[What this task involves]
Filter the entries, keeping every line with the string "creates".

----------------------------------------

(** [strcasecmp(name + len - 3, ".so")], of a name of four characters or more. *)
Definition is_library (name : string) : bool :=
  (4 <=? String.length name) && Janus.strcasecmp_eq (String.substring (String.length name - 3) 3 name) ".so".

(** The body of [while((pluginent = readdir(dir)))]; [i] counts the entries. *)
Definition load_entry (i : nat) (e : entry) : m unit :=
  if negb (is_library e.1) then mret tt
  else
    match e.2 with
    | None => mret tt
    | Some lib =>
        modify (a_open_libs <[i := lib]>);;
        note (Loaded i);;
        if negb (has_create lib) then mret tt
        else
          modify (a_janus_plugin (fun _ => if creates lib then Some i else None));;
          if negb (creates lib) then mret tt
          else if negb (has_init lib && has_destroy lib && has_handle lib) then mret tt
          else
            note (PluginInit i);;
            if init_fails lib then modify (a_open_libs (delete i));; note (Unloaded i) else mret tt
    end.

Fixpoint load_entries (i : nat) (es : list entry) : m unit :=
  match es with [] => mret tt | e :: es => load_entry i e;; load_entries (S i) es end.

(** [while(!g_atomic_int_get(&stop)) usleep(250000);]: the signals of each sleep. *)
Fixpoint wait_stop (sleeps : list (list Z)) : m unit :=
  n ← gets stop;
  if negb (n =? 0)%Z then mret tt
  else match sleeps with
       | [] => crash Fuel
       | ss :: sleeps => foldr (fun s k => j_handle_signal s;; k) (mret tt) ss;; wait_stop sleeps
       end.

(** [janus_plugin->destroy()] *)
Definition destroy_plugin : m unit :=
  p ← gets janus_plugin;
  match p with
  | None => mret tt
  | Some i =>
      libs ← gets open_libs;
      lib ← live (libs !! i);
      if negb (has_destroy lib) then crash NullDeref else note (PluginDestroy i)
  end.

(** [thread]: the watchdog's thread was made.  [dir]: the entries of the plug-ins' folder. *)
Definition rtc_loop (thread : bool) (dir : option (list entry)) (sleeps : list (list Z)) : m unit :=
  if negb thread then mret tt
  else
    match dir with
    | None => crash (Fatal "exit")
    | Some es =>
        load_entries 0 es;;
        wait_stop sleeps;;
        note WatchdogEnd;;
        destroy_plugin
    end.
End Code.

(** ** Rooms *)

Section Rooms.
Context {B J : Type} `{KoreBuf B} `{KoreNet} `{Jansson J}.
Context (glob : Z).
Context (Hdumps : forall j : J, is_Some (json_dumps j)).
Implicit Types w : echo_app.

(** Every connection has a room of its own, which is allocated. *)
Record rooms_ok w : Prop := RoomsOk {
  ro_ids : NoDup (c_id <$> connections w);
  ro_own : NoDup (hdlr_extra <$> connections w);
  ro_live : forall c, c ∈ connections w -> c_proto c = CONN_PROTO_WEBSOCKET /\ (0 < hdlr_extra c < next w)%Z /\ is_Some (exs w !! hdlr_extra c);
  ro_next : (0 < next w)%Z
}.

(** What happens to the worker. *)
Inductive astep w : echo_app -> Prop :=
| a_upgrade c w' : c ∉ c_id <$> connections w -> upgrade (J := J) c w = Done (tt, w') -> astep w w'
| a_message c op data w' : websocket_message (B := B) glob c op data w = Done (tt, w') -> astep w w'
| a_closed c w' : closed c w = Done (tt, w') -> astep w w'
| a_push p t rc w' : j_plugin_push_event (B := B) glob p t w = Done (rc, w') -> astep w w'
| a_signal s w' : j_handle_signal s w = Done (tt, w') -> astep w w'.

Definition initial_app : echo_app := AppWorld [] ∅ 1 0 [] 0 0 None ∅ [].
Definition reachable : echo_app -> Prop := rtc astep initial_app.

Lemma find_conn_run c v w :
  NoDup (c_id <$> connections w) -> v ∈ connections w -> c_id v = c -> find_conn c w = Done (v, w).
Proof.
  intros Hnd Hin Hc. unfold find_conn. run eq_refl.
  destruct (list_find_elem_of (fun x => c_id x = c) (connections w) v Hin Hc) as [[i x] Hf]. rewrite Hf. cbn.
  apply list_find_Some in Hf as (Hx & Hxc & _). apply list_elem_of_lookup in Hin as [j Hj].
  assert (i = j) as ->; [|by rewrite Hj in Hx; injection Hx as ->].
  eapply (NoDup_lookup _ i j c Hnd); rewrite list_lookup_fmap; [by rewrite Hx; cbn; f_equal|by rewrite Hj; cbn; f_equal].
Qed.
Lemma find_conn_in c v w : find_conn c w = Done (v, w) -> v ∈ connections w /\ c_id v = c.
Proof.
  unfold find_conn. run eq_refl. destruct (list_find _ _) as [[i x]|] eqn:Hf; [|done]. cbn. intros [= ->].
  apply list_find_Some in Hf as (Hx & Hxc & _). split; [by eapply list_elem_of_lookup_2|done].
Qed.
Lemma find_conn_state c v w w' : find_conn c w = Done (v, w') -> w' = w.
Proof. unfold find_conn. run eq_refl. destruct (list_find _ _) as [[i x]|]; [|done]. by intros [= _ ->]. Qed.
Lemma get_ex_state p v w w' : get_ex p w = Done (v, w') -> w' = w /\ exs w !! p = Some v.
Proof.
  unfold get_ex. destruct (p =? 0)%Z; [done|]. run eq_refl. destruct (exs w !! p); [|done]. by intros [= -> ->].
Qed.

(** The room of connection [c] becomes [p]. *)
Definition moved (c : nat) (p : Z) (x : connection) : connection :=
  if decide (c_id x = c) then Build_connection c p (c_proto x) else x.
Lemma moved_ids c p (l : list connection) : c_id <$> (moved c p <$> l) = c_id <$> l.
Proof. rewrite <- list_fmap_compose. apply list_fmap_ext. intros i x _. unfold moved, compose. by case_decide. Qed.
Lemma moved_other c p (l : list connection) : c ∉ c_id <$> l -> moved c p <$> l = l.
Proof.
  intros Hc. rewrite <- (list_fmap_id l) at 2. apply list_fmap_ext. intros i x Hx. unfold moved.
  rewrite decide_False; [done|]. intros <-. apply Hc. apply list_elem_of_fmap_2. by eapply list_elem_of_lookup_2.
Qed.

----------------------------------------

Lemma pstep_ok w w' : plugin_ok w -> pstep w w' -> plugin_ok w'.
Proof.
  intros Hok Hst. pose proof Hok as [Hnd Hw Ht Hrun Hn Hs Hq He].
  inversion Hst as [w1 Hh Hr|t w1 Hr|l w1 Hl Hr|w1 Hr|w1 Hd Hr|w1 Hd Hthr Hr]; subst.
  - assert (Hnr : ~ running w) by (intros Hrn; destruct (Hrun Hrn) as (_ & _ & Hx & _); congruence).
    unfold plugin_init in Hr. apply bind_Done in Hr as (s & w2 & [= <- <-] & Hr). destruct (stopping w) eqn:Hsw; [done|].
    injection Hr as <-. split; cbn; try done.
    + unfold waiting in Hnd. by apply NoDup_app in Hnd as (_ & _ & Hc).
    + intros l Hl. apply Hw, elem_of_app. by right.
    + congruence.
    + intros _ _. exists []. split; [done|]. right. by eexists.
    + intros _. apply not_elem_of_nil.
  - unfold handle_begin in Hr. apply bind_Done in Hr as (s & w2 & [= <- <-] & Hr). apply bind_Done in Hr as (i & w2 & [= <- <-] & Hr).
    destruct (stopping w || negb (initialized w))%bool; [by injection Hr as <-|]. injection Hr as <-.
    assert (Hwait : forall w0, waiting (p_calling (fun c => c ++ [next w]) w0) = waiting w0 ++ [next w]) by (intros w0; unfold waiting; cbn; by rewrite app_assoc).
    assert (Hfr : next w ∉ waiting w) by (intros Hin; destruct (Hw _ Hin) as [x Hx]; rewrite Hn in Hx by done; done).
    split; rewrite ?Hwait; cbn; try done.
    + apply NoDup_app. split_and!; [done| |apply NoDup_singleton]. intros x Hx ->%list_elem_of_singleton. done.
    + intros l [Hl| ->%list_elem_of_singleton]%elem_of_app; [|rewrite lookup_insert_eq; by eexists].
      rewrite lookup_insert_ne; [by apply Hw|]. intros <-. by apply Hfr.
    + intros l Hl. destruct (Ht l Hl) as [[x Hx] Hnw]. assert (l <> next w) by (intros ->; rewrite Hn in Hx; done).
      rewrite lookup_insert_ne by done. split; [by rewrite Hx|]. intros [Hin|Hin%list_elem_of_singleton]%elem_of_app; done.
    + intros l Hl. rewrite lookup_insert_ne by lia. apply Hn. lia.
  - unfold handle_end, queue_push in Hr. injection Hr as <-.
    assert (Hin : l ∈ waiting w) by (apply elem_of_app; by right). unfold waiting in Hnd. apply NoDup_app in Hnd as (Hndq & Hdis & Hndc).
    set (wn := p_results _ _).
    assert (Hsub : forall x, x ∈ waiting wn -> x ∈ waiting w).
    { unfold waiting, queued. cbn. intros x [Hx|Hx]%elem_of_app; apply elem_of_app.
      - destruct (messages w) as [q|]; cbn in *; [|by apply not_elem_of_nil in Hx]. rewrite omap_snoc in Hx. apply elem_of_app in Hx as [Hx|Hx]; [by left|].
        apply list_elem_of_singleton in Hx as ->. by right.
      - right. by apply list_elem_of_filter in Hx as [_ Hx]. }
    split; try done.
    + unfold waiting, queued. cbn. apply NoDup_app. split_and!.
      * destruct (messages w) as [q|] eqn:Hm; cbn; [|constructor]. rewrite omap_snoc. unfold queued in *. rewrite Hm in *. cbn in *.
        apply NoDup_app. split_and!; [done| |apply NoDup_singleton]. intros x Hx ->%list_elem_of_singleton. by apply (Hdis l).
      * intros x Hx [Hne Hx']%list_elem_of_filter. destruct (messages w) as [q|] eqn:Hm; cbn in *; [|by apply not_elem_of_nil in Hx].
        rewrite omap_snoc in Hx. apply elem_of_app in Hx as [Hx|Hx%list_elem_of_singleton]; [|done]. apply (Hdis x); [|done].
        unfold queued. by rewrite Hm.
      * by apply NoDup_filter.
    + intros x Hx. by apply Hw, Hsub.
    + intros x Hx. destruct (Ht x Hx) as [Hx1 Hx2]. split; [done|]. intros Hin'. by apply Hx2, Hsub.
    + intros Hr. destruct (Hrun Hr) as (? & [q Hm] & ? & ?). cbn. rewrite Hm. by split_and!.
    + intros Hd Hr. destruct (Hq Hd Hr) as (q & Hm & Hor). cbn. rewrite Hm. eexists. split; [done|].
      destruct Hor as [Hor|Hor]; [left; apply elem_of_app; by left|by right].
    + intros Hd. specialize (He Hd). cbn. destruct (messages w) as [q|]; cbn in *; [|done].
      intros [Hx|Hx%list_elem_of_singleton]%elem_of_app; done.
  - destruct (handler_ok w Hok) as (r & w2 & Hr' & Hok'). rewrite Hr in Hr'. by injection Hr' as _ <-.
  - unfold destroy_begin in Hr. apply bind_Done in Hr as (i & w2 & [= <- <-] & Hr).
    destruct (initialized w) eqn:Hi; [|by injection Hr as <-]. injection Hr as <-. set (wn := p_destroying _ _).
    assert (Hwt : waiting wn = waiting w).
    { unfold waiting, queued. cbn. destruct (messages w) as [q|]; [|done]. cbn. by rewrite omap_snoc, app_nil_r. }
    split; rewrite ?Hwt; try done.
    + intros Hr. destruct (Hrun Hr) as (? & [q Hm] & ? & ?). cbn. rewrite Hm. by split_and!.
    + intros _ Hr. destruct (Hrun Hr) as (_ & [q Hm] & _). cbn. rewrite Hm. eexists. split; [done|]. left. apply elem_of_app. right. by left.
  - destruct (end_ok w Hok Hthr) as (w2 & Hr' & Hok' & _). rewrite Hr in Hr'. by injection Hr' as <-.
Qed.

----------------------------------------

[Written reply]
          modify (a_janus_plugin (fun _ => if creates lib then Some i else None));;
          if negb (creates lib) then mret tt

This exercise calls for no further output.